Here, we will download Ozone, Nitric oxide, Nitrogen dioxide, wind speed and direction.

```R
library(qualR)
monitor_ar_aqs # To check Iraja AQS code
monitor_ar_param # To check parameter codes

date_start <- "01/02/2019"
date_end <- "01/03/2019"
aqs_code <- "IR"
params <- c("O3", "NO", "NO2", "Dir_Vento", "Vel_Vento")

ir_data <- monitor_ar_retrieve_param(date_start, date_end, aqs_code, params)
```

## Caveat emptor

* CETESB QUALAR system describes midnight as 24:00,
and the first hour of each day starts at 1:00. `qualR` transform it to get the time in 00-23 hour notation, for that reason you'll get `NA` at 00:00 of your first downloaded day. So, consider download one day before your study period.
* To pad-out with `NA` when there is a missing date, `qualR` "tricks" the date
information, an assume it's on **UTC** (when in reality it's on **"America/Sao_Paulo"** time).
This avoids problems with merging data frames and also with Daylight saving time (DST) issues.
Beware of this,when dealing with study periods that include **DST**.
It always a good idea, to double check by retrieving the suspicious date from CETESB QUALAR system.
* Take into account that in CETESB data, the hourly averaged is the mean **until the hour**.
That is, a concentration value for **22:00 is the mean from 21:01 to 22:00**.
* Consider the previous three points if you need to change from local time to UTC.
* Currently, MonitorAr only has data until March, 2021.

## Code of Conduct

Please note that this package is released with a [Contributor Code of Conduct](https://ropensci.org/code-of-conduct/).
By contributing to this project, you agree to abide by its terms.

## Acknowledgments

Thanks to [CETESB](https://cetesb.sp.gov.br/ar/) and to [MonitorAr Program](https://www.rio.rj.gov.br/web/smac/monitorar-rio1) for make public this atmospheric data.

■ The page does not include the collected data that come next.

(** * File logging and its IPC bridge

    A shallow embedding of [vs/platform/log/common/fileLog.ts] (the rotating
    file logger) and of the log IPC module (the channel client, the remote
    proxy logger and the follower log service), followed by the properties
    established about them.

    Conventions of the embedding.
    - A JavaScript string is a [string]; one character stands for one UTF-16
      code unit, so [content.length] is [strlen content].
    - [VSBuffer.fromString] and [VSBuffer.toString] are inverse to each other on
      such strings and are left out: a file holds a [string].
    - A promise-returning method is a computation of type [Async W A] over the
      world [W] it acts on: it ends resolved ([inr]) or rejected ([inl]);
      [await] is the bind of that monad and [try_catch] its handler.
    - Collaborators that the classes receive through their constructors (the
      file service, the channel, the superclass of a service) are parameters. *)

From Stdlib Require Import Bool List PeanoNat NArith Lia Ascii String DecimalString.
Import ListNotations.

Local Open Scope string_scope.
Local Open Scope N_scope.

(** ** Strings and numbers as JavaScript prints them *)

(** [content.length]. *)
Definition strlen (s : string) : N := N.of_nat (String.length s).
(** * The xv6 buffer cache with dirty-pressure flushing (pj3/bio.c) and the
      enqueue guard of the multilevel scheduler (pj1/xv6-public/proc.h)

    Module [proc] carries the process descriptor of [proc.h] and the
    admission guard of the scheduler.  Module [bio] embeds [bio.c] function
    by function as state-passing code over an explicit memory of
    [struct buf] cells linked by [prev] and [next] pointers, exactly as the
    C file links them, and proves the properties of the cache; the property
    of the admission guard closes the file. *)

From Stdlib Require Import ZArith String Lia.
From stdpp Require Import base tactics option list.

(** * The admission guard of the scheduler (pj1/xv6-public/proc.h) *)

Module proc.

(** [enum procstate], line 35. *)
Inductive procstate : Type :=
| UNUSED | EMBRYO | SLEEPING | RUNNABLE | RUNNING | ZOMBIE.

(** The fields of [struct proc] (lines 38-59) that the scheduler uses.  The
    link [next] has no field here: the code that walks it is not among the
    sources, and a level queue is kept as the list of the processes that
    [level_queue[l]] and the [next] links thread, in order. *)
Record proc : Type := mkProc {
  state : procstate;
  pid : Z;
  level : Z;
  priority : Z;
  time_quantum : Z;
  time_allotment : Z;
  lock_scheduler : Z;
  already_enqueued : Z
}.
Lemma skipn_length_app {A : Type} (a b : list A) :
  skipn (length a) (a ++ b) = b.
Proof. induction a as [|x a IH]; simpl; [reflexivity | exact IH]. Qed.

(** X8. Only the last extension of a file name counts: for a plain stem
    (not empty, no leading dot, no slash) followed by a dot and a text
    without dot or slash, [os.path.splitext] gives the stem and the dot
    with that text, and the file is included exactly when that extension
    in lower case is not in the ignored set, whatever dots the stem
    holds. *)
Theorem last_extension_decides :
  forall (str_lower : str -> str) (stem e : str),
    stem <> [] -> startswith stem (lit ".") = false ->
    ~ In sep stem -> ~ In sep e -> ~ In extsep e ->
    splitext (stem ++ extsep :: e) = (stem, extsep :: e)
    /\ should_include_file str_lower (stem ++ extsep :: e)
       = negb (str_in (str_lower (extsep :: e)) ignored_extensions).
Proof.
  intros str_lower stem e Hne Hdot Hs He Hd.
  assert (Hdot' : startswith (stem ++ extsep :: e) (lit ".") = false).
  { destruct stem as [|x stem]; [contradiction | exact Hdot]. }
  assert (Hsep : ~ In sep (stem ++ extsep :: e)).
  { intros Hin. apply in_app_or in Hin as [Hin | [Hin | Hin]];
      [now apply Hs | discriminate | now apply He]. }
  assert (Hin : In extsep (stem ++ extsep :: e)).
  { apply in_or_app. right. now left. }
  destruct (splitext_plain_name _ Hsep Hdot' Hin) as [_ E].
  assert (R : rfind (stem ++ extsep :: e) extsep = Z.of_nat (length stem)).
  { unfold rfind. rewrite (rfind_from_last extsep stem e 0 (-1) Hd). lia. }
  assert (S : splitext (stem ++ extsep :: e) = (stem, extsep :: e)).
  { rewrite E, R. unfold slice_to, slice_from. rewrite Nat2Z.id.
    now rewrite firstn_length_app, skipn_length_app. }
  split; [exact S|].
  unfold should_include_file. now rewrite Hdot', S.
Qed.

Lemma last_extension_decides_witness :
  (lit "archive.tar" <> [] /\ startswith (lit "archive.tar") (lit ".") = false
   /\ ~ In sep (lit "archive.tar") /\ ~ In sep (lit "PNG")
   /\ ~ In extsep (lit "PNG"))
  /\ splitext (lit "archive.tar.PNG") = (lit "archive.tar", lit ".PNG")
  /\ should_include_file Ref.str_lower (lit "archive.tar.PNG") = false.
Proof.
  assert (Hne : lit "archive.tar" <> []) by discriminate.
  assert (Hs : ~ In sep (lit "archive.tar")) by (cbv; intuition discriminate).
  assert (He : ~ In sep (lit "PNG")) by (cbv; intuition discriminate).
  assert (Hd : ~ In extsep (lit "PNG")) by (cbv; intuition discriminate).
  split;
    [split; [exact Hne | split; [reflexivity | split; [exact Hs | split;
       [exact He | exact Hd]]]]|].
  exact (last_extension_decides Ref.str_lower (lit "archive.tar") (lit "PNG")
           Hne eq_refl Hs He Hd).
Defined.

(** ** The generator: further properties *)

Lemma replace_from_skip (old new : str) (k : nat) (s : str) :
  replace_from old new k s = replace_from old new O (skipn k s).
Proof.
  revert k; induction s as [|x s IH]; intros [|k]; try reflexivity.
  cbn [replace_from skipn]. apply IH.
Qed.

(** An occurrence at the head is replaced, and the scan goes on after
    it. *)
Lemma replace_from_hit (old new rest : str) :
  old <> [] ->
  startswith (old ++ rest) old = true ->
  replace_from old new O (old ++ rest) = new ++ replace_from old new O rest.
Proof.
  intros Hne H. destruct old as [|o old]; [contradiction|].
  cbn [app replace_from]. change (o :: old ++ rest) with ((o :: old) ++ rest).
  rewrite H. cbn [length Nat.pred]. rewrite replace_from_skip.
  now rewrite skipn_length_app.
Qed.

Lemma startswith_app (p rest : str) : startswith (p ++ rest) p = true.
Proof.
  induction p as [|c p IH]; [reflexivity|]. simpl.
  now rewrite (proj2 (char_eqb_eq c c) eq_refl), IH.
Qed.

(** A stretch without the first character of the pattern is copied. *)
Lemma replace_from_miss (o : char) (old new s t : str) :
  ~ In o s ->
  replace_from (o :: old) new O (s ++ t)
  = s ++ replace_from (o :: old) new O t.
Proof.
  intros H. induction s as [|x s IH]; [reflexivity|].
  cbn [app replace_from startswith].
  destruct (char_eqb x o) eqn:E.
  - apply char_eqb_eq in E. exfalso. apply H. now left.
  - cbn [andb]. rewrite IH; [reflexivity|]. intros Hin. apply H. now right.
Qed.

Lemma rstrip_space_snoc (s : str) (c : char) :
  isspace c = true -> rstrip_space (s ++ [c]) = rstrip_space s.
Proof.
  intros H. induction s as [|x s IH]; simpl.
  - now rewrite H.
  - now rewrite IH.
Qed.

Lemma strip_snoc (s : str) (c : char) :
  isspace c = true -> strip (s ++ [c]) = strip s.
Proof.
  intros H. unfold strip. induction s as [|x s IH]; simpl.
  - now rewrite H.
  - destruct (isspace x); [exact IH|].
    change (x :: s ++ [c]) with ((x :: s) ++ [c]).
    now apply rstrip_space_snoc.
Qed.

Lemma strip_cons (s : str) (c : char) :
  isspace c = true -> strip (c :: s) = strip s.
Proof. intros H. unfold strip. simpl. now rewrite H. Qed.

Lemma replace_plain (o : char) (old new s : str) :
  ~ In o s -> replace s (o :: old) new = s.
Proof.
  intros H. unfold replace. rewrite <- (app_nil_r s) at 1.
  rewrite (replace_from_miss o old new s [] H). simpl. apply app_nil_r.
Qed.

(** A text without backtick is only trimmed. *)
Lemma clean_plain (text : str) : ~ In backtick text -> clean text = strip text.
Proof.
  intros H. unfold clean.
  change (fence ++ lit "json")
    with (backtick :: [backtick; backtick] ++ lit "json").
  rewrite (replace_plain backtick _ [] text H).
  change fence with (backtick :: [backtick; backtick]).
  now rewrite (replace_plain backtick _ [] text H).
Qed.

(** The two replacements on a text without backtick followed by a
    fence. *)
Lemma replace_closing_fence (s : str) :
  ~ In backtick s ->
  replace (replace (s ++ fence) (fence ++ lit "json") []) fence [] = s.
Proof.
  intros H.
  assert (R1 : replace (s ++ fence) (fence ++ lit "json") [] = s ++ fence).
  { unfold replace.
    change (fence ++ lit "json")
      with (backtick :: [backtick; backtick] ++ lit "json").
    now rewrite (replace_from_miss backtick _ [] s fence H). }
  rewrite R1. unfold replace.
  change (replace_from fence [] O (s ++ fence))
    with (replace_from (backtick :: [backtick; backtick]) [] O (s ++ fence)).
  rewrite (replace_from_miss backtick _ [] s fence H).
  change (replace_from (backtick :: [backtick; backtick]) [] O fence)
    with (@nil char).
  apply app_nil_r.
Qed.

Lemma clean_wrapped (text : str) :
  ~ In backtick text ->
  clean (fenced_json text) = strip text /\ clean (fenced text) = strip text.
Proof.
  intros H.
  assert (Hnl : isspace 10%N = true) by reflexivity.
  assert (Hin : ~ In backtick (nl ++ text ++ nl)).
  { intros Hin. apply in_app_or in Hin as [[Hin | []] | Hin];
      [discriminate|].
    apply in_app_or in Hin as [Hin | [Hin | []]];
      [now apply H | discriminate]. }
  assert (Trim : strip (nl ++ text ++ nl) = strip text).
  { unfold nl at 1. cbn [app]. rewrite (strip_cons _ 10%N Hnl).
    now apply strip_snoc. }
  split.
  - unfold clean, fenced_json.
    replace (fence ++ lit "json" ++ nl ++ text ++ nl ++ fence)
      with ((fence ++ lit "json") ++ (nl ++ text ++ nl) ++ fence)
      by (now rewrite <- !app_assoc).
    unfold replace at 2.
    rewrite replace_from_hit; [|discriminate | apply startswith_app].
    cbn [app]. fold (replace ((nl ++ text ++ nl) ++ fence) (fence ++ lit "json") []).
    now rewrite (replace_closing_fence _ Hin).
  - unfold clean, fenced.
    assert (Head : forall rest,
               replace (fence ++ nl ++ rest) (fence ++ lit "json") []
               = fence ++ nl ++ replace rest (fence ++ lit "json") [])
      by reflexivity.
    rewrite Head.
    assert (Head2 : forall rest,
               replace (fence ++ nl ++ rest) fence [] = nl ++ replace rest fence [])
      by reflexivity.
    rewrite Head2.
    replace (text ++ nl ++ fence) with ((text ++ nl) ++ fence)
      by (now rewrite <- app_assoc).
    rewrite replace_closing_fence.
    + exact Trim.
    + intros I. apply Hin. now right.
Qed.

(** X9. A reply wrapped in a fence, with the language tag or without it,
    is read as the bare reply: for a text without backtick, the three
    forms are cleaned to the same text, the reply trimmed of its
    whitespace, so [analyze_repo] returns the same value for the three. *)
Theorem fences_unwrapped :
  forall (json_loads : str -> outcome json) (readme_text : str)
         (file_list : list str) (text : str),
    ~ In backtick text ->
    clean (fenced_json text) = strip text
    /\ clean (fenced text) = strip text
    /\ clean text = strip text
    /\ analyze_repo json_loads (Sample.replies (fenced_json text))
         readme_text file_list
       = analyze_repo json_loads (Sample.replies text) readme_text file_list
    /\ analyze_repo json_loads (Sample.replies (fenced text))
         readme_text file_list
       = analyze_repo json_loads (Sample.replies text) readme_text file_list.
Proof.
  intros json_loads readme_text file_list text H.
  destruct (clean_wrapped text H) as [W1 W2].
  pose proof (clean_plain text H) as W3.
  split; [exact W1|]. split; [exact W2|]. split; [exact W3|].
  unfold analyze_repo, try_body, Sample.replies, first_content.
  cbn [bind choices message_content]. rewrite W1, W2, W3. now split.
Qed.

Lemma fences_unwrapped_witness :
  ~ In backtick (lit "[]")
  /\ clean (fenced_json (lit "[]")) = lit "[]"
  /\ analyze_repo Ref.json_loads (Sample.replies (fenced_json (lit "[]")))
       (lit "Hello") [lit "main.py"]
     = analyze_repo Ref.json_loads (Sample.replies (lit "[]"))
         (lit "Hello") [lit "main.py"].
Proof.
  assert (H : ~ In backtick (lit "[]")) by (cbv; intuition discriminate).
  split; [exact H|].
  destruct (fences_unwrapped Ref.json_loads (lit "Hello") [lit "main.py"]
              (lit "[]") H) as (W1 & _ & _ & A1 & _).
  split; [exact W1 | exact A1].
Defined.

(** The scan for fences on a text that does not start with one or with
    two backticks. *)
Lemma unfence_cons (x : char) (s : str) :
  startswith (x :: s) fence = false ->
  replace_from fence [] O (x :: s) = x :: replace_from fence [] O s.
Proof. intros H. cbn [replace_from]. now rewrite H. Qed.

Lemma unfence_fence (s : str) :
  replace_from fence [] O (backtick :: backtick :: backtick :: s)
  = replace_from fence [] O s.
Proof. reflexivity. Qed.

Lemma startswith_fence_cons (x : char) (s : str) :
  startswith (x :: s) fence
  = char_eqb x backtick && startswith s [backtick; backtick].
Proof. reflexivity. Qed.

Lemma unfence_one (s : str) :
  startswith s [backtick] = false ->
  startswith (replace_from fence [] O s) [backtick] = false.
Proof.
  destruct s as [|x s]; [reflexivity|]. intros H.
  rewrite unfence_cons.
  - exact H.
  - rewrite startswith_fence_cons. simpl in H. rewrite andb_true_r in H.
    now rewrite H.
Qed.

Lemma unfence_two (s : str) :
  startswith s [backtick; backtick] = false ->
  startswith (replace_from fence [] O s) [backtick; backtick] = false.
Proof.
  destruct s as [|x s]; [reflexivity|]. intros H.
  assert (F : startswith (x :: s) fence = false).
  { rewrite startswith_fence_cons. cbn [startswith] in H.
    destruct (char_eqb x backtick); [|reflexivity]. cbn [andb] in *.
    destruct s as [|y s]; [reflexivity|]. cbn [startswith] in *.
    destruct (char_eqb y backtick); [discriminate | reflexivity]. }
  rewrite (unfence_cons x s F). cbn [startswith] in *.
  destruct (char_eqb x backtick); [|reflexivity]. cbn [andb] in *.
  change (startswith s [backtick] = false) in H.
  exact (unfence_one s H).
Qed.

Lemma unfence_bounded (n : nat) :
  forall s, (length s <= n)%nat ->
            has_fence (replace_from fence [] O s) = false.
Proof.
  induction n as [|n IH]; intros s L.
  - destruct s; [reflexivity | simpl in L; lia].
  - destruct s as [|x s]; [reflexivity|].
    destruct (startswith (x :: s) fence) eqn:F.
    + rewrite startswith_fence_cons in F.
      apply andb_true_iff in F as [Fx F]. apply char_eqb_eq in Fx. subst x.
      destruct s as [|y s]; [discriminate|]. cbn [startswith] in F.
      apply andb_true_iff in F as [Fy F]. apply char_eqb_eq in Fy. subst y.
      destruct s as [|z s]; [discriminate|].
      apply andb_true_iff in F as [Fz _]. apply char_eqb_eq in Fz. subst z.
      rewrite unfence_fence. apply IH. simpl in L. lia.
    + rewrite (unfence_cons x s F). cbn [has_fence].
      rewrite (IH s) by (simpl in L; lia). rewrite orb_false_r.
      rewrite startswith_fence_cons in F |- *.
      destruct (char_eqb x backtick); [|reflexivity]. cbn [andb] in *.
      now apply unfence_two.
Qed.

Lemma startswith_prefix (a b p : str) :
  startswith a p = true -> startswith (a ++ b) p = true.
Proof.
  revert a; induction p as [|c p IH]; intros a H; [reflexivity|].
  destruct a as [|x a]; [discriminate|]. simpl in *.
  apply andb_true_iff in H as [H1 H2]. now rewrite H1, IH.
Qed.

Lemma has_fence_prefix (a b : str) :
  has_fence (a ++ b) = false -> has_fence a = false.
Proof.
  induction a as [|x a IH]; [reflexivity|]. cbn [app has_fence].
  intros H. apply orb_false_iff in H as [H1 H2].
  rewrite (IH H2), orb_false_r.
  destruct (startswith (x :: a) fence) eqn:S; [|reflexivity].
  change (x :: a ++ b) with ((x :: a) ++ b) in H1.
  now rewrite (startswith_prefix _ b _ S) in H1.
Qed.

Lemma has_fence_suffix (a b : str) :
  has_fence (a ++ b) = false -> has_fence b = false.
Proof.
  induction a as [|x a IH]; [trivial|]. cbn [app has_fence].
  intros H. apply orb_false_iff in H as [_ H2]. now apply IH.
Qed.

Lemma has_fence_occurrence (a b : str) : has_fence (a ++ fence ++ b) = true.
Proof.
  induction a as [|x a IH]; [reflexivity|].
  cbn [app has_fence]. rewrite IH. apply orb_true_r.
Qed.

Lemma lstrip_space_suffix (s : str) : exists a, s = a ++ lstrip_space s.
Proof.
  induction s as [|x s [a IH]]; [now exists []|]. simpl.
  destruct (isspace x); [|now exists []].
  exists (x :: a). simpl. now rewrite <- IH.
Qed.

Lemma rstrip_space_prefix (s : str) : exists b, s = rstrip_space s ++ b.
Proof.
  induction s as [|x s [b IH]]; [now exists []|]. simpl.
  destruct (rstrip_space s) as [|y r] eqn:R.
  - destruct (isspace x); [now exists (x :: s) | exists s; now rewrite IH].
  - exists b. rewrite <- app_comm_cons. now rewrite <- IH.
Qed.
Lemma drop_noEquals n s : noEquals s → noEquals (strings.drop n s).
Proof.
  revert s. induction n as [|n IH]; intros [|c s]; simpl; try done.
  intros [_ Hs]%noEquals_cons. by apply IH.
Qed.

Lemma substring_noEquals n s : noEquals s → noEquals (substring 0 n s).
Proof.
  revert s. induction n as [|n IH]; intros [|c s]; simpl; try done.
  - intros _. unfold noEquals. simpl. apply not_elem_of_nil.
  - intros [Hc Hs]%noEquals_cons. apply noEquals_cons. split; [done|by apply IH].
Qed.

Lemma TrimPrefix_noEquals s p : noEquals s → noEquals (strings.TrimPrefix s p).
Proof.
  intros Hs. unfold strings.TrimPrefix.
  destruct (strings.HasPrefix s p); [by apply drop_noEquals|done].
Qed.

Lemma TrimSuffix_noEquals s p : noEquals s → noEquals (strings.TrimSuffix s p).
Proof.
  intros Hs. unfold strings.TrimSuffix.
  destruct (strings.HasSuffix s p); [by apply substring_noEquals|done].
Qed.

Lemma TrimSpace_noEquals s : noEquals s → noEquals (strings.TrimSpace s).
Proof.
  intros Hs. unfold strings.TrimSpace.
  assert (∀ fuel s, noEquals s → noEquals (strings.trimLeftSpace fuel s)) as Hl.
  { induction fuel as [|fuel IH]; intros s0 Hs0;
      cbn [strings.trimLeftSpace]; [done|].
    destruct (List.find (strings.HasPrefix s0) strings.spaceRunes); [|done].
    by apply IH, drop_noEquals. }
  assert (∀ fuel s, noEquals s → noEquals (strings.trimRightSpace fuel s)) as Hr.
  { induction fuel as [|fuel IH]; intros s0 Hs0;
      cbn [strings.trimRightSpace]; [done|].
    destruct (List.find (strings.HasSuffix s0) strings.spaceRunes); [|done].
    by apply IH, TrimSuffix_noEquals. }
  by apply Hr, Hl.
Qed.

Lemma HasPrefix_equals c s :
  c ≠ "="%char → strings.HasPrefix (String c s) "=" = false.
Proof.
  intros Hc. unfold strings.HasPrefix. cbn [String.prefix].
  destruct (ascii_dec "=" c); congruence.
Qed.

Lemma Cut_noEquals s : noEquals s → strings.Cut s "=" = None.
Proof.
  induction s as [|c s IH]; [done|].
  intros [Hc Hs]%noEquals_cons. cbn [strings.Cut].
  by rewrite HasPrefix_equals, IH.
Qed.

(** A text without [=] splits into itself. *)
Lemma Split_noEquals s : noEquals s → strings.Split s "=" = [s].
Proof.
  intros Hs. unfold strings.Split.
  destruct (String.length s); cbn [strings.genSplit]; [done|].
  by rewrite Cut_noEquals.
Qed.

(** The parser panics on every [CONFIG_] line without [=]. *)
Lemma parseConfigLine_no_equals line :
  strings.HasPrefix (strings.TrimSpace line) "CONFIG_" = true → noEquals line →
  parseConfigLine line = Panics (indexOutOfRange 1 1).
Proof.
  intros Hp Hs. unfold parseConfigLine. rewrite Hp.
  rewrite Split_noEquals; [done|].
  by apply TrimPrefix_noEquals, TrimSpace_noEquals.
Qed.

(** C10. There is a line that begins with [CONFIG_] and has no [=] on which
    the parser panics: the split has length 1 and index 1 is out of range.
    [ParseConfig] panics on a text with such a line. *)
Theorem parseConfigLine_panics :
  ∃ line,
    strings.HasPrefix line "CONFIG_" = true ∧
    noEquals line ∧
    length (strings.Split (strings.TrimPrefix (strings.TrimSpace line) "CONFIG_") "=") = 1 ∧
    parseConfigLine line = Panics (indexOutOfRange 1 1) ∧
    ParseConfig (NewReader ("CONFIG_X=y" +:+ bufio.newline +:+ line +:+ bufio.newline)) =
      Panics (indexOutOfRange 1 1).
Proof.
  exists "CONFIG_FOO". split_and!; try (vm_compute; reflexivity).
  apply (bool_decide_unpack _). vm_compute. exact I.
Qed.

(** C4 fails on the code: [strings.Split] cuts the line at every [=], and
    the parser keeps the text between the first and the second one.  Of the
    quoted value [console=ttyS0] it keeps the opening quote and [console]. *)
Theorem parseConfigLine_cuts_value :
  parseConfigLine ("CONFIG_CMDLINE=" +:+ quote +:+ "console=ttyS0" +:+ quote) =
    Returns ("CMDLINE", quote +:+ "console") ∧
  ParseConfig (NewReader ("CONFIG_CMDLINE=" +:+ quote +:+ "console=ttyS0" +:+ quote
                          +:+ bufio.newline)) =
    Returns (inr {[ "CMDLINE" := quote +:+ "console" ]}).
Proof. split; vm_compute; reflexivity. Qed.

(** C5 fails on the code: a line that ends in [ is not set] and does not
    begin with [# CONFIG_] is not skipped; everything before the suffix
    becomes an option with the value [n]. *)
Theorem parseConfigLine_comment_not_set :
  parseConfigLine "# debug is not set" = Returns ("# debug", "n") ∧
  ParseConfig (NewReader ("# debug is not set" +:+ bufio.newline)) =
    Returns (inr {[ "# debug" := "n" ]}).
Proof. split; vm_compute; reflexivity. Qed.

(** C6 fails on the code, by the defect of C4.  What the parser keeps of
    the quoted value [quiet =1] ends in a space; written out, the space ends
    the line, and the second parse trims it. *)
Theorem parse_write_parse_differs :
  let text := "CONFIG_CMDLINE=" +:+ quote +:+ "quiet =1" +:+ quote +:+ bufio.newline in
  let first : Config := {[ "CMDLINE" := quote +:+ "quiet " ]} in
  let second : Config := {[ "CMDLINE" := quote +:+ "quiet" ]} in
  ParseConfig (NewReader text) = Returns (inr first) ∧
  WriteTo first "" =
    ("CONFIG_CMDLINE=" +:+ quote +:+ "quiet " +:+ bufio.newline, (23%Z, None)) ∧
  ParseConfig (NewReader (WriteTo first "").1) = Returns (inr second) ∧
  Equal first second = false.
Proof. split_and!; vm_compute; reflexivity. Qed.

(** ** The tests of the package

    The cases of [config_test.go], run on the embedding. *)

Example testConfigParse :
  ParseConfig (NewReader ("# comment" +:+ bufio.newline +:+
                          "# CONFIG_X is not set" +:+ bufio.newline +:+
                          "CONFIG_Y=y" +:+ bufio.newline +:+
                          "CONFIG_Z=" +:+ quote +:+ quote +:+ bufio.newline)) =
  Returns (inr (cfgOf [("X", "n"); ("Y", "y"); ("Z", quote +:+ quote)])).
Proof. vm_compute. reflexivity. Qed.

Example testConfigEqual :
  let cfg := cfgOf [("X", "n"); ("Y", "y"); ("Z", quote +:+ quote)] in
  Equal cfg cfg = true ∧
  Equal cfg (cfgOf [("X", "n"); ("Y", "y"); ("Z", quote +:+ quote); ("T", "42")]) = false ∧
  Equal cfg (cfgOf [("X", ""); ("Y", "y"); ("Z", quote +:+ quote)]) = false ∧
  Equal cfg (cfgOf [("Y", "y"); ("Z", quote +:+ quote)]) = false.
Proof. split_and!; vm_compute; reflexivity. Qed.

Example testConfigWriteTo :
  (WriteTo (cfgOf [("FOO", "n"); ("BAR", "y"); ("BAZ", quote +:+ quote); ("QUUX", "42")]) "").1 =
  "CONFIG_BAR=y" +:+ bufio.newline +:+
  "CONFIG_BAZ=" +:+ quote +:+ quote +:+ bufio.newline +:+
  "# CONFIG_FOO is not set" +:+ bufio.newline +:+
  "CONFIG_QUUX=42" +:+ bufio.newline.
Proof. vm_compute. reflexivity. Qed.

Example testApplyDiff :
  ApplyDiff testCfg testDiff = inr testWant ∧
  ApplyDiff testCfg {| InOld := [mkValue "T" "t"]; Changes := []; InNew := [] |} =
    inl (invalidOldValueError (mkValue "T" "t")) ∧
  ApplyDiff testCfg {| InOld := []; Changes := [mkChange "T" "t" "tt"]; InNew := [] |} =
    inl (invalidChangeError (mkChange "T" "t" "tt")) ∧
  ApplyDiff testCfg {| InOld := []; Changes := [mkChange "X" "t" "tt"]; InNew := [] |} =
    inl (mismatchedChangeError (mkChange "X" "t" "tt") "x") ∧
  ApplyDiff testCfg {| InOld := []; Changes := []; InNew := [mkValue "X" "t"] |} =
    inl (invalidNewValueError (mkValue "X" "t")).
Proof. split_and!; vm_compute; reflexivity. Qed.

This work was supported by the Wellcome Trust [grant number 216087/Z/19/Z].
We acknowledge the programs CAPES (Coordenadoria de Aperfeiçoamento de Pessoal de Nível Superior), CNPq (Conselho Nacional de Desenvolvimento Científico e Tecnológico), FAPESP (2016/18438-0 - Fundação de Amparo à Pesquisa do Estado do São Paulo).

Finally, we want to thanks to the [LAPAT-IAG team](http://www.lapat.iag.usp.br/) for test and help to improve `qualR`.

## Last but not least

I hope this package will help you on your research!